▶ **Problem requirements**:
Give back exactly the lines of the material below, starting with the line with "- by destruct (proj2" and going on through the line with "(compression (compMeta chunk)".

▶ **Extracted records**:
Lemma pointer page p i delta : aligned t page p -> 0 <= i -> 0 <= delta ->
  aligned t page (p + n * (i * delta / F)) /\ 0 <= i * delta mod F < F /\
  8 * (p + n * (i * delta / F)) + i * delta mod F = 8 * p + i * delta.
Proof.
  pose proof (field_sizes t Hw) as (Hn & HF & _). assert (Hpos : 0 < n) by lia. clear Hn.
  intros (Hp & Hpm & Hsm) Hi Hd. assert (0 <= i * delta) as Hid by (apply Z.mul_nonneg_nonneg; done).
  assert (0 <= i * delta / F) as Hq by (apply Z.div_pos; lia).
  pose proof (Z.div_mod (i * delta) F ltac:(lia)) as Hdiv. pose proof (Z.mod_pos_bound (i * delta) F ltac:(lia)) as Hr.
  split; [|split; [done|]].
  - split_and!; [apply Z.add_nonneg_nonneg, Z.mul_nonneg_nonneg; lia| |done].
    rewrite (Z.mul_comm n), Z.mod_add by lia. done.
  - rewrite Hdiv at 3. rewrite HF. lia.
Qed.

Lemma unpackSingle_run page p i delta : bytes_ok page -> aligned t page p -> 0 <= i -> 0 < delta <= bits t ->
  8 * p + i * delta + delta <= 8 * size page -> unpackSingle t page p delta i = Ret (raw page (8 * p + i * delta) delta).
Proof.
  intros Hok Hal Hi Hd Hle. pose proof (field_sizes t Hw) as (Hn & HF & HW).
  destruct (pointer page p i delta) as (Hal' & Hs & Heq); [done|done|lia|]. unfold unpackSingle, unpackSingleValueInPlace.
  set (p' := p + n * (i * delta / F)) in *. set (s := i * delta mod F) in *. pose proof (last_field_spec delta s Hs Hd) as Hlast.
  destruct (unpackSingleField_run (last_field t delta s) page p' s) as (out & -> & Hbits); [done|apply Hal'|done| |lia|].
  { eapply aligned_fits; [done|apply Hlast|lia]. }
  cbn. f_equal. rewrite all1s_ones by lia. apply Z.bits_inj'. intros j Hj.
  assert (0 <= p) by apply Hal. rewrite Z.land_spec, Hbits, testbit_raw, Z.testbit_ones_nonneg by nia.
  replace (8 * p' + s + j) with (8 * p + i * delta + j) by lia.
  destruct (Z.ltb_spec j delta); [|by rewrite andb_false_r]. rewrite (proj2 (Z.ltb_lt _ _)), (proj2 (Z.ltb_lt _ _)) by lia. by rewrite andb_true_r.
Qed.

(** ** Packing one value *)

Lemma setValue_bits right out v delta s j : 0 <= s -> 0 <= delta -> 0 <= j < F ->
  let k := if right : bool then j + s else j - s in
  Z.testbit (setValueForBitsMatchingMask t right out v (Z.ones delta) s) j =
    if (0 <=? k) && (k <? delta) then Z.testbit v k else Z.testbit out j.
Proof.
  intros Hs Hd Hj. unfold setValueForBitsMatchingMask. cbn zeta.
  assert (Hm : forall z, Z.testbit (if right then Z.shiftr z s else Z.shiftl z s) j = (0 <=? (if right then j + s else j - s)) && Z.testbit z (if right then j + s else j - s)).
  { intros z. destruct right; [rewrite Z.shiftr_spec by lia; by rewrite (proj2 (Z.leb_le _ _)) by lia|].
    rewrite Z.shiftl_spec by lia. destruct (Z.leb_spec 0 (j - s)); [done|by rewrite Z.testbit_neg_r]. }
  set (k := if right then j + s else j - s) in *.
  rewrite Z.land_spec, Z.lor_spec, Z.land_spec, !testbit_wrap, !Z.lor_spec, Z.lnot_spec, !testbit_wrap by lia.
  rewrite !Hm, !Z.land_spec. rewrite (proj2 (Z.ltb_lt j F)) by lia. cbn [andb].
  destruct (Z.leb_spec 0 k); cbn [andb].
  - rewrite Z.testbit_ones_nonneg by lia. destruct (Z.ltb_spec k delta), (Z.testbit v k), (Z.testbit out j); done.
  - destruct (Z.testbit out j); done.
Qed.
Lemma write_page page pos data lo n nullMask : paged dt m -> page_ok page -> 0 <= pos -> 0 <= n -> pos + n <= per_page dt m ->
  0 <= lo -> lo + n <= Z.of_nat (length data) -> mask_ok nullMask (lo + n) -> writable dt m nullMask data lo n ->
  exists page', WriteCompressedValuesToPage dt page pos data lo n m nullMask = Ret page' /\ holds_part page page' pos n data lo nullMask.
Proof.
  intros Hpg Hpok Hpos Hn Hper Hlo Hlen Hmask Hwr. pose proof (per_page_range dt m Hpg) as [_ Hcap]. pose proof Hpg as ([E|E] & Hbw & _);
    pose proof Hpok as [Hok Hs]; pose proof (written_value nullMask data lo n) as Hkeep;
    assert ((pos + n) * bitWidth info <= 8 * size page) as Hle by (rewrite Hs; transitivity (per_page dt m * bitWidth info); [apply Z.mul_le_mono_nonneg_r; lia|done]).
  - unfold WriteCompressedValuesToPage. rewrite E. unfold Uncompressed.setValuesFromUncompressed.
    destruct (array_slice_run data lo n) as (values & -> & Hlv & Hv); [lia..|]. cbn [mbind outcome_bind].
    destruct (uncompressed_packed page (pos * getDataTypeSizeInChunk dt) pos n data lo values) as (page' & -> & Hp); try done.
    { unfold page_info in Hle. by rewrite E in Hle. }
    exists page'. split; [done|]. apply packed_holds; try done. intros i v Hi Hnn Hd. by apply (Hkeep i v).
  - unfold WriteCompressedValuesToPage. rewrite E. pose proof Hwr as [_ Hc]. rewrite E in Hc. destruct Hc as [Hb Hc].
    assert (Hinfo : info = getPackingInfo t m) by (unfold page_info; by rewrite E). rewrite Hinfo in Hbw, Hle.
    destruct (setValues_run t data lo page pos n m nullMask) as (page' & -> & Hp); try done; try lia.
    { apply (all_fit_run t m nullMask data lo n); done. }
    { by apply page_aligned. }
    exists page'. split; [done|]. rewrite <-Hinfo in Hp. apply packed_holds; try done. intros i v Hi Hnn Hd. by apply (Hkeep i v).
Qed.

(** ** Reading from a page *)

Lemma load_value_run page i : compression m = UNCOMPRESSED -> page_ok page -> 0 <= i < per_page dt m ->
  Uncompressed.load_value t (getDataTypeSizeInChunk dt) page i = Ret (page_value dt m page i).
Proof.
  intros E [Hok Hs] Hi. pose proof (type_size dt) as (Hsz & Hb & Hb8). unfold per_page, page_info in Hi. rewrite E in Hi. cbn [bitWidth] in Hi.
  set (w := getDataTypeSizeInChunk dt) in *. assert (Hle : (i + 1) * w <= size page).
  { rewrite Hs. assert (i + 1 <= 8 * PAGE_SIZE / bits t) as Hi1 by lia. pose proof (Z.mul_div_le (8 * PAGE_SIZE) (bits t) ltac:(lia)) as Hd.
    rewrite Hb in *. nia. }
  unfold Uncompressed.load_value. fold (size page). rewrite !(proj2 (Z.leb_le _ _)) by lia. f_equal.
  unfold page_value, value_at, page_info, decoded. rewrite E. cbn [hasNegative andb offset bitWidth]. rewrite Z.eqb_refl. cbn [negb]. f_equal.
  apply Z.bits_inj'. intros j Hj. rewrite testbit_raw by nia. unfold size in *. destruct (Z.ltb_spec j (bits t)); cbn [andb].
  - etrans; [apply bit_take_drop; [done|lia|lia]|]. f_equal. lia.
  - apply bit_high; [by apply Forall_take, Forall_drop|]. unfold size. rewrite length_take. lia.
Qed.

Lemma read_uncompressed page pos dst at_ n : compression m = UNCOMPRESSED -> page_ok page -> 0 <= pos -> 0 <= n -> pos + n <= per_page dt m ->
  0 <= at_ -> at_ + n <= Z.of_nat (length dst) ->
  exists dst', Uncompressed.decompressFromPage t (getDataTypeSizeInChunk dt) page pos dst at_ n = Ret dst' /\
    replaced dst dst' at_ (at_ + n) (fun i => page_value dt m page (pos + (i - at_))).
Proof.
  intros E Hok Hpos Hn Hper Hat Hlen. unfold Uncompressed.decompressFromPage.
  destruct (store_loop (fun i => Uncompressed.load_value t (getDataTypeSizeInChunk dt) page (pos + Z.of_nat i)) dst at_ (Z.to_nat n)
    (fun i => page_value dt m page (pos + (i - at_)))) as (dst' & Hrun & Hrep); [done|lia| |].
  { intros i Hi. rewrite load_value_run by (done || lia). do 2 f_equal. lia. }
  exists dst'. rewrite Z2Nat.id in Hrep by lia. by split.
Qed.

(** Into a value vector. *)
Lemma read_page_vector page pos dst at_ n : paged dt m -> page_ok page -> 0 <= pos -> 0 <= n -> pos + n <= per_page dt m ->
  0 <= at_ -> at_ + n <= Z.of_nat (length dst) ->
  exists dst', ReadCompressedValuesFromPageToVector dt page pos dst at_ n m = Ret dst' /\
    replaced dst dst' at_ (at_ + n) (fun i => page_value dt m page (pos + (i - at_))).
Proof.
  intros Hpg Hok Hpos Hn Hper Hat Hlen. unfold ReadCompressedValuesFromPageToVector. pose proof Hpg as ([E|E] & Hbw & Hext); rewrite E.
  - by apply read_uncompressed.
  - pose proof (per_page_range dt m Hpg) as [_ Hcap]. unfold page_value, page_info in *. rewrite E in *.
    apply (decompressFromPage_run t); try done; [apply Hok|by apply page_aligned|].
    destruct Hok as [_ Hs]. rewrite Hs. transitivity (per_page dt m * bitWidth (getPackingInfo t m)); [apply Z.mul_le_mono_nonneg_r; lia|done].
Qed.
(** The pages that are left are cleared. *)
Lemma zero_pages_run dataFH start page count : 0 <= start + page -> page <= count -> start + count <= Z.of_nat (length dataFH) ->
  exists dataFH', zero_pages dataFH start page count = Ret dataFH' /\ length dataFH' = length dataFH /\
    (forall k, ~ start + page <= Z.of_nat k < start + count -> dataFH' !! k = dataFH !! k) /\
    (forall k, start + page <= k < start + count -> page_ok (nth (Z.to_nat k) dataFH' [])).
Proof.
  intros Hs Hle Hroom. unfold zero_pages.
  match goal with |- context [for_range _ _ ?body _] => destruct (for_range_inv (fun i F => length F = length dataFH /\
    (forall k, ~ start + page <= Z.of_nat k < start + page + Z.of_nat i -> F !! k = dataFH !! k) /\
    (forall k, start + page <= k < start + page + Z.of_nat i -> page_ok (nth (Z.to_nat k) F []))) 0 (Z.to_nat (count - page)) body dataFH) as (F' & Hrun & Hl & Ho & Hok) end.
  - split_and!; try done. lia.
  - intros i F Hi (Hl & Ho & Hok). unfold store. rewrite decide_True by lia. eexists. split; [done|]. split_and!.
    + by rewrite length_insert.
    + intros k Hk. rewrite list_lookup_insert_ne by lia. apply Ho. lia.
    + intros k Hk. rewrite nth_lookup. destruct (decide (Z.to_nat (start + page) + i = Z.to_nat k)%nat) as [<-|Hne].
      * rewrite list_lookup_insert_eq by lia. cbn [default from_option id]. split; [apply Forall_replicate; lia|]. unfold size. by rewrite length_replicate.
      * rewrite list_lookup_insert_ne by done. rewrite <-nth_lookup. apply Hok. lia.
  - exists F'. split; [done|]. split_and!; [done|intros k Hk; apply Ho; lia|intros k Hk; apply Hok; lia].
Qed.

(** The values that a column can be made of. *)
Definition storable (enable : bool) (v : Z) : Prop := MIN t <= v <= MAX t /\ (enable = true -> compressible t v).

Lemma storable_zero enable : storable enable 0.
Proof.
  pose proof (zero_in_type t) as Hz. split; [done|]. intros _. split; [done|]. unfold MIN, MAX in *. intros Hs. rewrite Hs in *.
  pose proof (bits_pos t). assert (0 < 2 ^ (bits t - 1)) by (apply Z.pow_pos_nonneg; lia). lia.
Qed.

Lemma getMetadataToFlush_run enable data capacity numValues nullMask : 0 <= numValues <= capacity -> capacity <= 2 ^ 32 -> capacity <= Z.of_nat (length data) ->
  mask_ok nullMask numValues -> non_null nullMask data 0 numValues (storable enable) ->
  exists chunk mn mx, getMetadataToFlush enable dt data capacity numValues nullMask = Ret chunk /\
    storable enable mn /\ storable enable mx /\ non_null nullMask data 0 numValues (fun v => mn <= v <= mx) /\
    numValuesInChunk chunk = numValues /\ startPageIdx chunk = INVALID_PAGE_IDX /\
    meta_min (compMeta chunk) = StorageValue_of mn /\ meta_max (compMeta chunk) = StorageValue_of mx /\
    (mn = mx /\ numPages chunk = 0 /\ compMeta chunk = mkMetadata (StorageValue_of mn) (StorageValue_of mn) CONSTANT \/
     chosen dt enable mn mx (compMeta chunk) /\ 0 <= numPages chunk /\ capacity <= per_page dt (compMeta chunk) * numPages chunk).
Proof.
  intros Hn Hcap Hlen Hmask Hst. unfold getMetadataToFlush. rewrite (proj2 (Z.leb_le _ _)) by lia. cbn [ku_assert mbind outcome_bind].
  match goal with |- context [mbind _ ?e] => assert (Hmm : exists mn mx, e = Ret (StorageValue_of mn, StorageValue_of mx) /\
    storable enable mn /\ storable enable mx /\ mn <= mx /\ non_null nullMask data 0 numValues (fun v => mn <= v <= mx)) end.
  { destruct (Z.ltb_spec 0 capacity), (Z.ltb_spec 0 numValues); try lia.
    2,3: exists 0, 0; unfold getMinMaxStorageValue; rewrite ?(proj2 (Z.ltb_ge 0 numValues)) by lia; split_and!; try done; try apply storable_zero; intros i v Hi; lia.
    destruct (getMinMaxStorageValue_run nullMask data 0 numValues (storable enable)) as (o & o' & -> & Hsome & Ho & Ho' & Hle & Hall); try done; try lia.
    cbn [mbind outcome_bind]. destruct o as [a|], o' as [b|].
    - exists a, b. split_and!; auto. intros i v Hi Hnn Hv. by destruct (Hall i v Hi Hnn Hv) as (? & ? & [= <-] & [= <-] & Hr).
    - by destruct (proj1 Hsome (mk_is_Some _ a eq_refl)).
    - by destruct (proj2 Hsome (mk_is_Some _ b eq_refl)).
    - exists 0, 0. split_and!; try done; try apply storable_zero. intros i v Hi Hnn Hv. by destruct (Hall i v Hi Hnn Hv) as (? & ? & ? & _). }
  destruct Hmm as (mn & mx & -> & Hmn & Hmx & Hle & Hall). cbn [mbind outcome_bind].
  destruct (GetCompressionMetadata_run dt enable mn mx Hmn Hmx Hle capacity numValues) as (chunk & Hrun & Hc); [lia|].
  exists chunk, mn, mx. destruct Hc as (Hc1 & Hc2 & Hc3 & Hc4 & Hc5). by split_and!.
Qed.

(** The flush of a chunk that is not constant, on a range of pages. *)
Lemma CompressedFlushBuffer_run enable data dataFH start chunk nullMask : paged dt (compMeta chunk) -> (enable = true \/ compression (compMeta chunk) = UNCOMPRESSED) ->
  (compression (compMeta chunk) = INTEGER_BITPACKING -> bounds_ok t (compMeta chunk)) ->
  non_null nullMask data 0 (numValuesInChunk chunk) (fun v => kept t (page_info dt (compMeta chunk)) v = v) ->
  0 <= numValuesInChunk chunk <= Z.of_nat (length data) -> 0 <= numPages chunk -> numValuesInChunk chunk <= per_page dt (compMeta chunk) * numPages chunk ->
  0 <= start -> start + numPages chunk <= Z.of_nat (length dataFH) -> Z.of_nat (length dataFH) < 2 ^ 32 - 1 ->
  let chunk' := mkChunkMetadata start (numPages chunk) (numValuesInChunk chunk) (compMeta chunk) in
  exists dataFH', CompressedFlushBuffer enable dt data dataFH start (numPages chunk) chunk = Ret (dataFH', chunk') /\
    length dataFH' = length dataFH /\ (forall k, ~ start <= Z.of_nat k < start + numPages chunk -> dataFH' !! k = dataFH !! k) /\
    paged_chunk dt dataFH' chunk' /\ holds (compMeta chunk) dataFH' start 0 (numValuesInChunk chunk) data nullMask.
Proof.
  intros Hpg Hen Hb Hkeep Hn Hnp Hroom Hs Hfit Hfile chunk'. pose proof (per_page_range dt _ Hpg) as [Hper _]. unfold CompressedFlushBuffer.
  rewrite (Metadata_numValues_paged dt _ Hpg). cbn [mbind outcome_bind]. set (npp := per_page dt (compMeta chunk)) in *. set (n := numValuesInChunk chunk) in *.
  assert (npp * numPages chunk <= 32768 * 2 ^ 32) by (apply Z.mul_le_mono_nonneg; lia). unfold u64. rewrite wrap_small by lia.
  rewrite (proj2 (Z.leb_le _ _)) by lia. cbn [ku_assert mbind outcome_bind].
  destruct (flush_pages_run (Z.to_nat n) enable (replicate (Z.to_nat PAGE_SIZE) 0) data data nullMask n dataFH start (numPages chunk) 0 (compMeta chunk))
    as (F1 & p & Hrun & Hl1 & Ho1 & Hp & Ht & Hok1 & Hh1); try done; try lia.
  { split; [apply Forall_replicate; lia|]. unfold size. by rewrite length_replicate. }
  rewrite Z.sub_0_r, Z.max_r in Hrun by lia. fold npp in Hrun, Ht. rewrite Hrun. cbn [mbind outcome_bind].
  destruct (zero_pages_run F1 start p (numPages chunk)) as (F2 & -> & Hl2 & Ho2 & Hok2); [lia..|]. cbn [mbind outcome_bind].
  exists F2. split; [done|]. split; [congruence|]. split; [intros k Hk; rewrite Ho2, Ho1 by lia; done|].
  assert (Hsame : forall k, start <= k < start + p -> nth (Z.to_nat k) F2 [] = nth (Z.to_nat k) F1 []) by (intros k Hk; rewrite !nth_lookup, Ho2 by lia; done).
  split.
  - split; cbn [chunk' compMeta startPageIdx numPages numValuesInChunk]; try done; try lia.
    + intros k Hk. destruct (Z.lt_ge_cases k (start + p)); [rewrite Hsame by lia; apply Hok1|apply Hok2]; lia.
  - intros i v Hi Hnn Hv. fold npp. assert (0 <= i / npp < p) by (split; [apply Z.div_pos; lia|apply Z.div_lt_upper_bound; lia]).
    rewrite Hsame by lia. apply Hh1; [lia|done..].
Qed.
End flush.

▶ **Task response**:
    - by destruct (proj2 Hsome (mk_is_Some _ b eq_refl)).
    - exists 0, 0. split_and!; try done; try apply storable_zero. intros i v Hi Hnn Hv. by destruct (Hall i v Hi Hnn Hv) as (? & ? & ? & _). }
  destruct Hmm as (mn & mx & -> & Hmn & Hmx & Hle & Hall). cbn [mbind outcome_bind].
  destruct (GetCompressionMetadata_run dt enable mn mx Hmn Hmx Hle capacity numValues) as (chunk & Hrun & Hc); [lia|].
  exists chunk, mn, mx. destruct Hc as (Hc1 & Hc2 & Hc3 & Hc4 & Hc5). by split_and!.
Qed.

(** The flush of a chunk that is not constant, on a range of pages. *)
Lemma CompressedFlushBuffer_run enable data dataFH start chunk nullMask : paged dt (compMeta chunk) -> (enable = true \/ compression (compMeta chunk) = UNCOMPRESSED) ->
  (compression (compMeta chunk) = INTEGER_BITPACKING -> bounds_ok t (compMeta chunk)) ->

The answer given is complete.